The United States Assumes the Crown Following China’s Crackdown on Bitcoin Mining
According to the Cambridge Centre for Alternative Finance, China’s investment has practically ceased.
The United States has surpassed China as the global leader in bitcoin mining, according to the Cambridge Centre for Alternative Finance (CCAF).
The US accounted for 35.4 percent of worldwide hashrate – the total processing power used to mine bitcoin – at the end of August, more than tripling its share from 16.8 percent in April.
Kazakhstan and Russia were in second and third position, respectively, with 18.1 and 11%, up from 8.2 and 6.8% in April, according to the Cambridge Judge Business School’s CCAF.

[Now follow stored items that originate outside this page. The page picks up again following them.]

Definition processCall (msg : zmsg_t) : WM zmsg_t :=
  let '(cmdFrame, msg) := zmsg_pop msg in
  cmdFrame ← deref NullDeref cmdFrame;
  cmdId ← deref Overread (head cmdFrame);
  let '(requestParams, msg) := popstr msg in
  let auth := if (0 <? zmsg_size msg)%nat then parseAuth (fst (popstr msg)) else newAuthReq in
  w ← cget;
  if negb (validatePrivilege w cmdId auth (m_allowUninitializedAuth w)) then mret (createResponse cmdId RPC_NOT_AUTHORIZED [])
  else
    match processCmdMsg cmdId requestParams with
    | inr reply => mret reply
    | inl _ => mret (createResponse cmdId RPC_PARSE [])
    end.

Definition sendReply (reply : zmsg_t) : WM unit :=
  w ← cget;
  assert_ (negb (bool_decide (m_reply_to w = []))) ;;
  let reply := wrap_msg (m_reply_to w) [] reply in
  cmodify (fun w => w <| m_reply_to := [] |>) ;;
  sendToServer RPC_REPLY [] (Some reply).

Definition handleRequest (msg : zmsg_t) : WM unit :=
  let '(frame, msg) := zmsg_unwrap msg in
  frame ← deref NullDeref frame;
  cmodify (fun w => w <| m_reply_to := frame |>) ;;
  reply ← processCall msg;
  sendReply reply.

Definition handleInput (now : Z) (msg : zmsg_t) : WM unit :=
  cmodify (fun w => w <| m_liveness := HEARTBEAT_LIVENESS |>) ;;
  assert_ (3 <=? zmsg_size msg)%nat ;;
  let '(empty, msg) := popstr msg in
  assert_ (bool_decide (empty = [])) ;;
  let '(header, msg) := popstr msg in
  assert_ (bool_decide (header = RPC_WORKER)) ;;
  let '(frame, msg) := zmsg_pop msg in
  frame ← deref NullDeref frame;
  assert_ (length frame =? 1)%nat ;;
  match command_of (default 0 (head frame)) with
  | Some RPC_REQUEST => handleRequest msg
  | Some RPC_HEARTBEAT => mret tt
  | Some RPC_DISCONNECT => w ← cget; connectToServer now (m_server w)
  | _ => mret tt
  end.

(** A poll without input: one life less; the connection is made again at the last one. *)
Definition handleSilence (now : Z) : WM unit :=
  cmodify (fun w => w <| m_liveness := u64 (m_liveness w - 1) |>) ;;
  w ← cget;
  if m_liveness w =? 0 then cemit (WSleep (m_reconnect w)) ;; connectToServer now (m_server w) else mret tt.

Inductive wpoll_t : Type :=
| WPollIn (m : zmsg_t)
| WPollTimeout
| WPollError (terminated : bool).       (** [ETERM] or another error *)

(** A round of [run]; [now], [now2], [now3]: the clock when it connects, at the check of
    the heartbeat and at the next one. *)
Definition run_round (now now2 now3 : Z) (p : wpoll_t) : WM unit :=
  match p with
  | WPollError terminated => if terminated then cmodify (fun w => w <| m_done := true |>) else mret tt
  | _ =>
      (match p with WPollIn m => handleInput now m | _ => handleSilence now end) ;;
      w ← cget;
      if m_heartbeat_at w <? now2 then
        sendToServer RPC_HEARTBEAT [] None ;;
        cmodify (fun w => w <| m_heartbeat_at := now3 + m_heartbeat w * 1000 |>)
      else mret tt
  end.

(** ** Facts *)
Context {L : CZMQ_laws zmsg_t}.

(** The privileges in order. *)
Definition level (p : UserPrivilege) : Z := match p with NONE => 0 | VIEWER => 1 | USER => 2 end.

(** The reference for authorization. *)
Definition authorized (w : RpcWorker) (cmdId : Z) (auth : AuthReq) : bool :=
  let required := level (getCommandPrivilege w cmdId) in
  (required =? 0) ||
  (if IsInitialized auth then required <=? level (privilege auth) else m_allowUninitializedAuth w).

Lemma validate_authorized w cmdId auth :
  validatePrivilege w cmdId auth (m_allowUninitializedAuth w) = authorized w cmdId auth.
Proof.
  unfold validatePrivilege, authorized. destruct (getCommandPrivilege w cmdId), auth as [[] []]; cbn; try done;
    by destruct (m_allowUninitializedAuth w).
Qed.

(** The reply to a command. *)
Definition reply_to (w : RpcWorker) (cmdId : Z) (params : list Z) (auth : AuthReq) : zmsg_t :=
  if authorized w cmdId auth then
    match processCmdMsg cmdId params with inr reply => reply | inl _ => createResponse cmdId RPC_PARSE [] end
  else createResponse cmdId RPC_NOT_AUTHORIZED [].

Lemma frames_createResponse cmdId code txt :
  frames (createResponse cmdId code txt) = [[cmdId]; le_bytes 4 (htonl (u32 (result_code code))); c_str txt].
Proof. unfold createResponse. by rewrite frames_addstr, frames_addint, frames_push, frames_new. Qed.

Lemma c_str_RPC_WORKER : c_str RPC_WORKER = RPC_WORKER.
Proof. reflexivity. Qed.

(** What [sendToServer] sends. *)
Definition server_msg (command : RpcCommands) (opt : list Z) (msg : zmsg_t) : zmsg_t :=
  pushstr [] (pushstr RPC_WORKER (zmsg_push [u8 (command_code command)] (match opt with [] => msg | _ => pushstr opt msg end))).

Lemma frames_server_msg c msg : frames (server_msg c [] msg) = [] :: RPC_WORKER :: [command_code c] :: frames msg.
Proof. unfold server_msg. rewrite !frames_pushstr, frames_push, c_str_RPC_WORKER. by destruct c. Qed.

Lemma sendToServer_run c opt msg w : m_worker w = true ->
  sendToServer c opt msg w = (w, [WSend (server_msg c opt (default zmsg_new msg))], inr tt).
Proof. intros Hw. unfold sendToServer, mbind, CM_bind, cget. by rewrite Hw. Qed.

(** Taking a message apart. *)
Lemma popstr_frames m f fs : frames m = f :: fs -> exists m', popstr m = (f, m') /\ frames m' = fs.
Proof.
  intros Hm. pose proof (popstr_head m) as H1. pose proof (frames_popstr m) as H2. destruct (popstr m) as [s m'].
  cbn in *. rewrite Hm in *. exists m'. by subst.
Qed.
Lemma pop_frames m f fs : frames m = f :: fs -> exists m', zmsg_pop m = (Some f, m') /\ frames m' = fs.
Proof.
  intros Hm. pose proof (pop_head m) as H1. pose proof (frames_pop m) as H2. destruct (zmsg_pop m) as [s m'].
  cbn in *. rewrite Hm in *. exists m'. by subst.
Qed.
Lemma unwrap_frames m f fs : frames m = f :: [] :: fs -> exists m', zmsg_unwrap m = (Some f, m') /\ frames m' = fs.
Proof.
  intros Hm. pose proof (unwrap_head m) as H1. pose proof (frames_unwrap m) as H2. destruct (zmsg_unwrap m) as [s m'].
  cbn in *. rewrite Hm in *. exists m'. by subst.
Qed.

(** The frames of a request behind the client's envelope. *)
Definition auth_of (fs : list (list Z)) : AuthReq := match fs with [] => newAuthReq | a :: _ => parseAuth a end.

Lemma processCall_run m cmdId rest_cmd params auth w : frames m = (cmdId :: rest_cmd) :: params :: auth ->
  processCall m w = (w, [], inr (reply_to w cmdId params (auth_of auth))).
Proof.
  intros Hm. destruct (pop_frames m _ _ Hm) as (m1 & E1 & H1). destruct (popstr_frames m1 _ _ H1) as (m2 & E2 & H2).
  unfold processCall. rewrite E1. cbn [deref mbind CM_bind mret CM_ret head]. rewrite E2.
  assert ((if (0 <? zmsg_size m2)%nat then parseAuth (fst (popstr m2)) else newAuthReq) = auth_of auth) as ->.
  { rewrite size_frames, H2. destruct auth as [|a auth]; [done|]. cbn. by rewrite popstr_head, H2. }
  unfold mbind, CM_bind, cget, mret, CM_ret. cbn. unfold reply_to. rewrite <- validate_authorized.
  destruct (validatePrivilege _ _ _ _); cbn; [|done]. by destruct (processCmdMsg cmdId params).
Qed.

Lemma handleInput_request now msg client c rc params auth w :
  m_worker w = true -> client <> [] -> frames msg = [] :: RPC_WORKER :: [2] :: client :: [] :: (c :: rc) :: params :: auth ->
  handleInput now msg w =
    (w <| m_liveness := HEARTBEAT_LIVENESS |> <| m_reply_to := [] |>,
     [WSend (server_msg RPC_REPLY [] (wrap_msg client [] (reply_to w c params (auth_of auth))))], inr tt).
Proof.
  intros Hw Hc Hm. destruct (popstr_frames msg _ _ Hm) as (m1 & E1 & H1). destruct (popstr_frames m1 _ _ H1) as (m2 & E2 & H2).
  destruct (pop_frames m2 _ _ H2) as (m3 & E3 & H3). destruct (unwrap_frames m3 _ _ H3) as (m4 & E4 & H4).
  unfold handleInput, handleRequest. rewrite size_frames, Hm, E1, E2, E3, E4. cbn [length Nat.leb].
  unfold mbind, CM_bind, cmodify, assert_, mret, CM_ret. rewrite !bool_decide_eq_true_2 by done. cbn [deref Nat.eqb length head default].
  change (command_of (id 2)) with (Some RPC_REQUEST). cbn. unfold mret, CM_ret.
  rewrite (processCall_run m4 c rc params auth _ H4). cbn. unfold sendReply, mbind, CM_bind, cget, assert_, cmodify.
  cbn. rewrite bool_decide_eq_false_2 by done. cbn. by rewrite sendToServer_run.
Qed.

(** ** Silence *)
Fixpoint silent_rounds (ts : list (Z * Z * Z)) : WM unit :=
  match ts with
  | [] => mret tt
  | (now, now2, now3) :: ts => run_round now now2 now3 WPollTimeout ;; silent_rounds ts
  end.

Definition is_connect (e : worker_event) : bool := match e with WConnect _ => true | _ => false end.
Definition connects (evs : list worker_event) : Z := Z.of_nat (length (List.filter is_connect evs)).

Lemma connects_app a b : connects (a ++ b) = connects a + connects b.
Proof. unfold connects. rewrite List.filter_app, length_app. lia. Qed.

Definition connected (w : RpcWorker) : Prop :=
  m_worker w = true /\ is_Some (connect_endpoint (m_server w)) /\ 1 <= m_liveness w <= HEARTBEAT_LIVENESS.

Lemma connectToServer_run now w ep : connect_endpoint (m_server w) = Some ep ->
  exists w', connectToServer now (m_server w) w =
    (w', [WSocket (m_identity w); WConnect ep; WSend (server_msg RPC_REGISTER (m_service w) zmsg_new)], inr tt) /\
    m_server w' = m_server w /\ m_worker w' = true /\ m_liveness w' = HEARTBEAT_LIVENESS.
Proof.
  intros He. eexists. unfold connectToServer, mbind, CM_bind, cmodify, cget, cemit.
  change (connect_endpoint (m_server (w <| m_server := m_server w |> <| m_worker := true |>))) with (connect_endpoint (m_server w)).
  rewrite He. cbn [deref]. unfold mret, CM_ret. by rewrite sendToServer_run.
Qed.

Lemma heartbeat_run now2 now3 w : m_worker w = true ->
  exists w' evs, (w ← cget; if m_heartbeat_at w <? now2 then
        sendToServer RPC_HEARTBEAT [] None ;; cmodify (fun w => w <| m_heartbeat_at := now3 + m_heartbeat w * 1000 |>)
      else mret tt) w = (w', evs, inr tt) /\ connects evs = 0 /\
    m_server w' = m_server w /\ m_worker w' = m_worker w /\ m_liveness w' = m_liveness w.
Proof.
  intros Hw. unfold mbind, CM_bind, cget. destruct (_ <? _); [rewrite sendToServer_run by done|]; by eexists _, _.
Qed.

China’s stake has “essentially vanished,” the CCAF reports, as a result of the country’s government-mandated prohibition on cryptocurrency mining.
While China’s crackdown initially decreased global hashrate by 38% in June, it recovered by 20% in July and August, indicating that Chinese bitcoin mining companies effectively redeployed their equipment.
Whereas China’s dominance in the bitcoin mining business reached at more than 75% in September 2019, the current trajectory indicates that no clear winner will emerge. As a consequence of the crackdown, businesses have been forced to recognise the need of spreading their activities rather than concentrating them in a single place.